De acordo com dados do jornal Estadão, de março de 2020 — mês do início do isolamento social no Brasil, até agosto do mesmo ano — o aplicativo iFood registrou um crescimento de 45% no número de entregas. Enquanto a startup se expandia pelo acréscimo de demanda no comércio eletrônico e de novos trabalhadores associados ao serviço, a maioria dos entregadores relatava uma diminuição na remuneração durante a pandemia. Segundo um levantamento pela Rede de Estudos e Monitoramento da Reforma Trabalhista, 60% dos trabalhadores alegaram algum decréscimo nos ganhos com entregas.
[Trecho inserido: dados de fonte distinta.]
(** * A shallow embedding of the Brainfuck interpreter (package [brainfuck])

    The development follows [brainfuck.go]: the package-level variables
    [tape], [pointer], [index] and [loopStack] become the fields of a
    [state] record that every operation threads explicitly; a Go run-time
    panic becomes the [Panic] result; the unbounded [for] loops take a
    fuel argument and answer [OutOfFuel] when it is used up.

    Go's [int] is modelled by [Z]: every integer the interpreter computes
    stays far inside the 64-bit range (indices into the source or the tape,
    plus or minus a parsed [int]), so the wrap-around never comes into play.
    A tape cell is a Go [byte], modelled by a [Z] in [[0, 256)] with the
    wrap-around of [++] and [--] written out.  A source text is the list of
    its bytes. *)

From Stdlib Require Import ZArith Ascii String Lia.
From stdpp Require Import base tactics option list pretty.

Local Open Scope Z_scope.

(** ** Results of partial computations *)

Inductive panic : Type :=
| CodeIndexOutOfRange   (* code[index] with index outside the source *)
| TapeIndexOutOfRange   (* tape[i] with i outside the tape *)
| SliceIndexOutOfRange  (* inst[k] outside the submatch slice *)
| EmptyStackPop.        (* panic(err) in CloseLoop *)

Inductive result (A : Type) : Type :=
| Ok (a : A)
| Panic (p : panic)
| OutOfFuel.

Arguments Ok {A} a.
Arguments Panic {A} p.
Arguments OutOfFuel {A}.

Definition bind {A B : Type} (r : result A) (k : A -> result B) : result B :=
  match r with
  | Ok a => k a
  | Panic p => Panic p
  | OutOfFuel => OutOfFuel
  end.

Notation "'do' x <- r ; k" := (bind r (fun x => k))
  (at level 10, x name, r at level 100, k at level 200).

(** Indexing a Go slice or string: [l[i]] panics unless [0 <= i < len(l)]. *)
Definition at_index {A : Type} (l : list A) (i : Z) : option A :=
  if i <? 0 then None else l !! Z.to_nat i.

Definition len {A : Type} (l : list A) : Z := Z.of_nat (length l).

(** ** The stack package

    [github.com/TalkTakesTime/stack] is an external dependency; it is used
    through [Push], [Pop] (which reports an error on the empty stack),
    [Length] and [IsEmpty], and is modelled as a list with its top first.
    The interpreter only ever stores [int]s in it. *)
Module Stack.
Definition Stack : Type := list Z.
Definition empty : Stack := [].
Definition Push (x : Z) (s : Stack) : Stack := x :: s.
Definition Pop (s : Stack) : option (Z * Stack) :=
  match s with
  | [] => None
  | x :: s' => Some (x, s')
  end.
Definition Length (s : Stack) : Z := len s.
Definition IsEmpty (s : Stack) : bool :=
  match s with
  | [] => true
  | _ :: _ => false
  end.
End Stack.

(** ** The engine state *)

Definition TapeLength : Z := 30000.

(** What the interpreter writes to standard output, in order. *)
Inductive event : Type :=
| PrintChar (b : Z)          (* fmt.Printf("%c", b) *)
| PrintLine (s : string).    (* fmt.Println(s) *)

(** [input] is the environment's side of [fmt.Scanf("%c", ...)]: the bytes
    that the successive successful scans deliver.  When it is exhausted the
    scan fails, its error is dropped, and the cell keeps its value. *)
Record state : Type := mkState {
  tape : list Z;
  pointer : Z;
  index : Z;
  loopStack : Stack.Stack;
  input : list Z;
  output : list event
}.

Definition set_tape (t : list Z) (st : state) : state :=
  mkState t (pointer st) (index st) (loopStack st) (input st) (output st).
Definition set_pointer (p : Z) (st : state) : state :=
  mkState (tape st) p (index st) (loopStack st) (input st) (output st).
Definition set_index (i : Z) (st : state) : state :=
  mkState (tape st) (pointer st) i (loopStack st) (input st) (output st).
Definition set_loopStack (s : Stack.Stack) (st : state) : state :=
  mkState (tape st) (pointer st) (index st) s (input st) (output st).
Definition set_input (i : list Z) (st : state) : state :=
  mkState (tape st) (pointer st) (index st) (loopStack st) i (output st).
Definition emit (e : event) (st : state) : state :=
  mkState (tape st) (pointer st) (index st) (loopStack st) (input st)
          (output st ++ [e]).

(** The state of a freshly loaded package. *)
Definition initial_state (inp : list Z) : state :=
  mkState (replicate (Z.to_nat TapeLength) 0) 0 0 Stack.empty inp [].

(** [tape[pointer]] as an r-value. *)
Definition cell (st : state) : result Z :=
  match at_index (tape st) (pointer st) with
  | Some v => Ok v
  | None => Panic TapeIndexOutOfRange
  end.

(** [tape[pointer] = v]. *)
Definition store (v : Z) (st : state) : result state :=
  match at_index (tape st) (pointer st) with
  | Some _ => Ok (set_tape (<[Z.to_nat (pointer st) := v]> (tape st)) st)
  | None => Panic TapeIndexOutOfRange
  end.

(** ** The eight instructions *)

Definition MoveLeft (st : state) : state :=
  if pointer st =? 0 then set_pointer (TapeLength - 1) st
  else set_pointer (pointer st - 1) st.

Definition MoveRight (st : state) : state :=
  if pointer st =? TapeLength - 1 then set_pointer 0 st
  else set_pointer (pointer st + 1) st.

Definition Increment (st : state) : result state :=
  do v <- cell st ; store ((v + 1) mod 256) st.

Definition Decrement (st : state) : result state :=
  do v <- cell st ; store ((v - 1) mod 256) st.

Definition Output (st : state) : result state :=
  do v <- cell st ; Ok (emit (PrintChar v) st).

Definition Input (st : state) : result state :=
  do _ <- cell st ;
  match input st with
  | [] => Ok st
  | b :: rest => store b (set_input rest st)
  end.

Definition OpenLoop (pos : Z) (st : state) : result (bool * state) :=
  do v <- cell st ;
  if v =? 0 then Ok (true, st)
  else Ok (false, set_loopStack (Stack.Push pos (loopStack st)) st).

Definition CloseLoop (st : state) : result (Z * state) :=
  match Stack.Pop (loopStack st) with
  | None => Panic EmptyStackPop
  | Some (p, s) =>
      let st := set_loopStack s st in
      do v <- cell st ;
      if v =? 0 then Ok (-1, st) else Ok (p, st)
  end.

(** [for i := range tape { tape[i] = 0 }] overwrites the cells one by one. *)
Definition ClearTape (st : state) : state :=
  set_pointer 0 (set_tape (map (fun _ => 0) (tape st)) st).

(** ** Validation *)

Inductive error : Type :=
| errorsNew (msg : string).

Definition UnmatchedClose : error :=
  errorsNew "Syntax error: closing brace without matched opening brace".
Definition UnmatchedOpen : error :=
  errorsNew "Syntax error: opening brace without matching closing brace".

(** A source text is a Go [string]; [code] holds its bytes.  [Validate]
    ranges over the runes of the text and [Run] over its bytes: both see the
    same brackets at the same offsets, because the bytes of ['['] and [']']
    are ASCII and occur in a UTF-8 text (well-formed or not) only as
    one-byte runes.  The loop below therefore tests every byte. *)
Abbreviation code := (list ascii).

Fixpoint Validate_loop (testStack : Stack.Stack) (i : Z) (rest : code)
  : option error :=
  match rest with
  | [] =>
      if negb (Stack.Length testStack =? 0) then Some UnmatchedOpen else None
  | c :: rest' =>
      if (c =? "[")%char then
        Validate_loop (Stack.Push i testStack) (i + 1) rest'
      else if (c =? "]")%char then
        match Stack.Pop testStack with
        | None => Some UnmatchedClose
        | Some (_, s) => Validate_loop s (i + 1) rest'
        end
      else Validate_loop testStack (i + 1) rest'
  end.

Definition Validate (src : code) : option error :=
  Validate_loop Stack.empty 0 src.

(** ** Special run-time instructions *)

Definition is_lower (c : ascii) : bool :=
  ((97 <=? N_of_ascii c) && (N_of_ascii c <=? 122))%N.
Definition is_digit (c : ascii) : bool :=
  ((48 <=? N_of_ascii c) && (N_of_ascii c <=? 57))%N.

Fixpoint take_while (p : ascii -> bool) (l : code) : code :=
  match l with
  | c :: l' => if p c then c :: take_while p l' else []
  | [] => []
  end.

Fixpoint drop_while (p : ascii -> bool) (l : code) : code :=
  match l with
  | c :: l' => if p c then drop_while p l' else l
  | [] => []
  end.

(** [SpecialInstructionRegex.FindStringSubmatch(s)] for the pattern
    [^!! ([a-z]+)([0-9]+)?]: the whole match and the two groups, the second
    being the empty string when it takes no part in the match; [None] is
    the [nil] slice of a failed match.  Both repetitions are greedy and
    their classes are disjoint, so each takes the longest run. *)
Definition SpecialInstructionRegex (s : code) : option (list string) :=
  match s with
  | c1 :: c2 :: c3 :: r =>
      if ((c1 =? "!") && (c2 =? "!") && (c3 =? " "))%char then
        match take_while is_lower r with
        | [] => None
        | name =>
            let digits := take_while is_digit (drop_while is_lower r) in
            Some [string_of_list_ascii (c1 :: c2 :: c3 :: name ++ digits);
                  string_of_list_ascii name;
                  string_of_list_ascii digits]
        end
      else None
  | _ => None
  end.
(** * Highload load generator ([scripts/locustfile.py])

    A shallow embedding of the two Locust user classes of the script,
    [HighloadUser] and [HighRPSUser], and the properties of the traffic
    they generate.

    Modelling choices.
    - Python numbers (the [int] literals and the finite [float]s the
      [random] module returns) are rationals [Q]; every finite float is
      one.  [round(x, 2)] is the correctly rounded nearest hundredth,
      ties to even.
    - The [random] module, the UTC clock and the target service are the
      environment.  [random] is an interface with the ranges its
      documentation promises; the clock and the service are streams of
      readings and of responses.
    - A task is a computation in a state-and-exception monad over the
      session: the user object ([self]) and the world around it.  What
      the task tells Locust (the request it issues, [response.success()],
      [response.failure(reason)]) is appended to a log. *)

From Stdlib Require Import ZArith QArith Qround Qabs String Ascii List Bool Lia.
From Stdlib Require Import DecimalString DecimalPos DecimalZ Lqa Sorted.
Import ListNotations.

Local Set Warnings "-register-all".
Local Open Scope string_scope.
Local Open Scope Q_scope.

(** ** Numbers *)

(** [min(a, b)] of Python: the first argument unless the second is
    strictly smaller. *)
Definition py_min (a b : Q) : Q :=
  match b ?= a with Lt => b | _ => a end.

(** [max(a, b)] of Python: the first argument unless the second is
    strictly greater. *)
Definition py_max (a b : Q) : Q :=
  match b ?= a with Gt => b | _ => a end.

(** Nearest integer, ties to the even neighbour. *)
Definition round_half_even (q : Q) : Z :=
  let n := Qfloor q in
  match (q - inject_Z n ?= 1 # 2)%Q with
  | Lt => n
  | Gt => (n + 1)%Z
  | Eq => if Z.even n then n else (n + 1)%Z
  end.

(** [round(x, 2)], kept in lowest terms. *)
Definition round2 (x : Q) : Q :=
  Qred (inject_Z (round_half_even (x * 100)) / 100).

(** [str(n)] for an [int]. *)
Definition str (n : Z) : string := NilZero.string_of_int (Z.to_int n).


(** ** Time: [datetime.utcnow().isoformat()] *)

Record datetime := mkDatetime {
  year : N; month : N; day : N;
  hour : N; minute : N; second : N;
  microsecond : N
}.

(** Lexicographic comparison of the fields, most significant first: the
    order of naive [datetime] objects. *)
Fixpoint lex_compare (a b : list N) : comparison :=
  match a, b with
  | [], [] => Eq
  | [], _ :: _ => Lt
  | _ :: _, [] => Gt
  | x :: a', y :: b' =>
      match N.compare x y with Eq => lex_compare a' b' | c => c end
  end.

Definition dt_fields (d : datetime) : list N :=
  [year d; month d; day d; hour d; minute d; second d; microsecond d].

Definition dt_leb (d1 d2 : datetime) : bool :=
  match lex_compare (dt_fields d1) (dt_fields d2) with Gt => false | _ => true end.

Definition dt_le (d1 d2 : datetime) : Prop := dt_leb d1 d2 = true.

Fixpoint zeros (k : nat) : string :=
  match k with O => EmptyString | S k' => String "0" (zeros k') end.

(** ["%0<w>d" % n] *)
Definition zfill (w : nat) (n : N) : string :=
  let s := NilEmpty.string_of_uint (N.to_uint n) in
  zeros (w - String.length s) ++ s.

(** [datetime.isoformat()] of a naive datetime: the fraction is printed
    only when the microsecond field is not zero. *)
Definition isoformat (d : datetime) : string :=
  zfill 4 (year d) ++ "-" ++ zfill 2 (month d) ++ "-" ++ zfill 2 (day d)
  ++ "T" ++ zfill 2 (hour d) ++ ":" ++ zfill 2 (minute d) ++ ":"
  ++ zfill 2 (second d)
  ++ match microsecond d with
     | N0 => ""
     | _ => "." ++ zfill 6 (microsecond d)
     end.

(** ** JSON values, Python dicts *)

Inductive json :=
| JNull
| JBool (b : bool)
| JNum (q : Q)
| JStr (s : string)
| JArr (items : list json)
| JObj (fields : list (string * json)).
(** Raising the level of a sink only enables more: whatever was enabled
    before [set_level l2] is still enabled after it when [l2] is not below
    the level the sink had. *)
Theorem set_level_higher_keeps_enabled :
  forall (log_level : Type) (level_value : log_level -> Z)
         (s : logger_sink log_level) (l2 x : log_level),
    level_value (get_level s) <= level_value l2 ->
    is_enabled level_value s x = true ->
    is_enabled level_value (set_level s l2) x = true.
Proof.
  intros log_level level_value s l2 x Hle.
  rewrite !LoggerSinkFacts.is_enabled_spec. simpl. lia.
Qed.

Lemma set_level_higher_keeps_enabled_witness :
  (fun z : Z => z) (get_level (make_logger_sink 2)) <= (fun z : Z => z) 4
  /\ is_enabled (fun z : Z => z) (make_logger_sink 2) 1 = true
  /\ is_enabled (fun z : Z => z) (set_level (make_logger_sink 2) 4) 1 = true.
Proof.
  split; [simpl; lia|]. split; [reflexivity|].
  apply (set_level_higher_keeps_enabled Z (fun z => z)
           (make_logger_sink 2) 4 1); [simpl; lia | reflexivity].
Defined.

(** Levels are linearly ordered by the sinks: of any two levels, a sink at
    one enables the other or the other way round, and both hold only for
    levels of the same value. *)
Theorem sinks_order_levels_linearly :
  forall (log_level : Type) (level_value : log_level -> Z)
         (a b : log_level),
    (is_enabled level_value (make_logger_sink a) b = true
     \/ is_enabled level_value (make_logger_sink b) a = true)
    /\ (is_enabled level_value (make_logger_sink a) b = true ->
        is_enabled level_value (make_logger_sink b) a = true ->
        level_value a = level_value b).
Proof.
  intros log_level level_value a b.
  rewrite !LoggerSinkFacts.is_enabled_spec. simpl. lia.
Qed.

End LoggerSinkOrderFacts.

Module ConferenceOrderFacts.
Import Conference.

(** The ended statuses are the ones declared from [left] onward: [is_ended]
    is true exactly when the status's enumerator value is at least that of
    [left], so the statuses before it in the enumeration are never ended. *)
Theorem is_ended_iff_not_before_left :
  forall e : conference_status_updated,
    is_ended e = (underlying left <=? underlying (status e)).
Proof. intros [s i]. destruct s; reflexivity. Qed.

End ConferenceOrderFacts.

Module BuildTargetsOrderFacts.
Import BuildTargets.


End BuildTargetsOrderFacts.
O curta documental Vidas Entregues, de Renato Prata Biar, já retratava a situação precarizada em 2019. No filme, diversos entregadores relatam suas experiências pessoais enquanto acompanhamos uma filmagem de um trajeto percorrido por bicicleta no centro da cidade do Rio de Janeiro. A câmera gopro, instalada no guidão do veículo nos localiza perfeitamente no cotidiano dos trabalhadores, enquanto os relatos, mesmo que individuais e pessoais, ao final do curta formam uma poderosa síntese daquela coletividade. Com esse jogo de perspectivas, relatos e experiências temos uma visão geral da situação ainda permeada pelas individualidades de cada entregador. Um deles tem 19 anos e precisa sustentar seu filho de 2 meses, mesmo tendo dias que não consegue realizar uma única entrega pela alta competitividade. Outra entregadora era dona de casa, mas precisou entregar com o marido em uma bicicleta alugada para ampliar a renda. Outro apoia as greves: “se parar e desligar o aplicativo todo, com certeza acho que vai ter uma melhoria, porque eles dependem da gente”.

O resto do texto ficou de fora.